WHAT NEEDS TO BE DONE:
Restate word for word the line containing "exists m', vs. repeat split; assumption." and each line that follows it, through the last line below, and nothing else.
──────── DATA EXTRACTS ────────
(** The gradients that [update_grad] writes from offset [idx] on, when the
    vector is long enough: the consecutive slices, in iteration order. *)
Lemma update_grad_from_enough m v idx :
  grads_allocated m ->
  (idx + total_numel m <= length v)%nat ->
  exists m' vs,
    update_grad_from m v idx = (m', None) /\
    grad_vecs m' = Ok vs /\
    concat vs = firstn (total_numel m) (skipn idx v) /\
    length vs = length m /\
    map (@data A) m' = map (@data A) m /\
    grads_allocated m'.
Proof.
  intros Hg. revert idx. induction Hg as [|p m (g & Hgp & Hshape) Hm IH];
    intros idx Hlen.
  - exists [], []. repeat split; constructor.
  - rewrite total_numel_cons in Hlen. simpl. rewrite Hgp.
    assert (Hs : length (slice v idx (idx + numel (shape g))) = numel (shape g)).
    { rewrite slice_length. rewrite Hshape. lia. }
    rewrite (reshape_ok _ _ Hs).
    destruct (IH (idx + numel (shape g))%nat) as (m' & vs & E & Egv & Ecat & El & Ed & Ha).
    { rewrite Hshape. lia. }
    rewrite E.
    eexists _, _. split; [reflexivity|]. simpl. rewrite Egv. simpl.
    split; [reflexivity|]. repeat split.
    + cbn [concat]. rewrite Ecat, total_numel_cons, <- Hshape.
      unfold slice. replace (idx + numel (shape g) - idx)%nat with (numel (shape g)) by lia.
      rewrite Nat.add_comm, <- skipn_skipn.
      set (w := skipn idx v).
      rewrite <- (firstn_skipn (numel (shape g)) w) at 3.
      rewrite firstn_app.
      assert (Hw : numel (shape g) <= length w)
        by (unfold w; rewrite length_skipn; rewrite Hshape; lia).
      rewrite length_firstn, Nat.min_l by exact Hw.
      replace (numel (shape g) + total_numel m - numel (shape g))%nat
        with (total_numel m) by lia.
      f_equal. rewrite firstn_firstn. f_equal. lia.
    + simpl. now rewrite El.
    + simpl. now rewrite Ed.
    + constructor; [|exact Ha]. simpl. eexists; split; [reflexivity|exact Hshape].
Qed.

(** A vector shorter than the declared shapes require runs out at some
    parameter, where [reshape] raises. *)
Lemma update_grad_from_short m v idx :
  grads_allocated m ->
  (idx <= length v)%nat ->
  (length v < idx + total_numel m)%nat ->
  snd (update_grad_from m v idx) = Some RuntimeError_reshape.
Proof.
  intros Hg. revert idx. induction Hg as [|p m (g & Hgp & Hshape) Hm IH];
    intros idx Hle Hlt.
  - simpl in Hlt. unfold total_numel in Hlt. simpl in Hlt. lia.
  - rewrite total_numel_cons in Hlt. simpl. rewrite Hgp.
    destruct (le_lt_dec (idx + numel (shape g)) (length v)) as [Hfit|Hno].
    + assert (Hs : length (slice v idx (idx + numel (shape g))) = numel (shape g))
        by (rewrite slice_length; lia).
      rewrite (reshape_ok _ _ Hs).
      specialize (IH (idx + numel (shape g))%nat Hfit).
      destruct (update_grad_from m v (idx + numel (shape g))) as [m' r].
      simpl in *. apply IH. rewrite Hshape. lia.
    + rewrite reshape_err; [reflexivity|].
      rewrite slice_length. lia.
Qed.

End VectorizerFacts.

Section VectorizerClaims.

Import Vectorizer.
Close Scope R_scope.

(** C2 (as amended).  When every parameter has its gradient: a vector
    shorter than the declared shapes add up to makes [update_grad] raise
    (the [reshape] error), and a longer one is accepted, its first
    [total_numel m] elements written and the rest ignored. *)
Theorem update_grad_wrong_length (A : Type) (m : model A) (v : list A) :
  grads_allocated m ->
  (length v < total_numel m ->
     snd (update_grad m v) = Some RuntimeError_reshape) /\
  (total_numel m < length v ->
     exists m' vs,
       update_grad m v = (m', None) /\
       grad_vecs m' = Ok vs /\
       concat vs = firstn (total_numel m) v).
Proof.
  intros Hg. split; intros Hlen.
  - apply update_grad_from_short; [exact Hg | lia | lia].
  - destruct (@update_grad_from_enough A m v 0 Hg) as (m' & vs & E & Egv & Ecat & _);
      [lia|].
    exists m', vs. repeat split; assumption.
Qed.

Lemma scenario_model_grads : grads_allocated Examples.scenario_model.
Proof.
  repeat constructor; simpl; eexists; split; reflexivity.
Defined.

Lemma update_grad_wrong_length_witness :
  grads_allocated Examples.scenario_model /\
  snd (update_grad Examples.scenario_model Examples.eight)
    = Some RuntimeError_reshape /\
  exists m' vs,
    update_grad Examples.scenario_model Examples.ten = (m', None) /\
    grad_vecs m' = Ok vs /\
    concat vs = firstn (total_numel Examples.scenario_model) Examples.ten.
Proof.
  split; [exact scenario_model_grads|].
  destruct (update_grad_wrong_length Examples.eight scenario_model_grads) as [Hs _].
  destruct (update_grad_wrong_length Examples.ten scenario_model_grads) as [_ Hl].
  split.
  - apply Hs. vm_compute. lia.
  - apply Hl. vm_compute. lia.
Defined.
────────
COMPLETED EXERCISE:
    exists m', vs. repeat split; assumption.
Qed.

Lemma scenario_model_grads : grads_allocated Examples.scenario_model.
Proof.
  repeat constructor; simpl; eexists; split; reflexivity.
Defined.

Lemma update_grad_wrong_length_witness :
  grads_allocated Examples.scenario_model /\
  snd (update_grad Examples.scenario_model Examples.eight)
    = Some RuntimeError_reshape /\
  exists m' vs,
    update_grad Examples.scenario_model Examples.ten = (m', None) /\
    grad_vecs m' = Ok vs /\
    concat vs = firstn (total_numel Examples.scenario_model) Examples.ten.
Proof.
  split; [exact scenario_model_grads|].
  destruct (update_grad_wrong_length Examples.eight scenario_model_grads) as [Hs _].
  destruct (update_grad_wrong_length Examples.ten scenario_model_grads) as [_ Hl].
  split.
  - apply Hs. vm_compute. lia.
  - apply Hl. vm_compute. lia.
Defined.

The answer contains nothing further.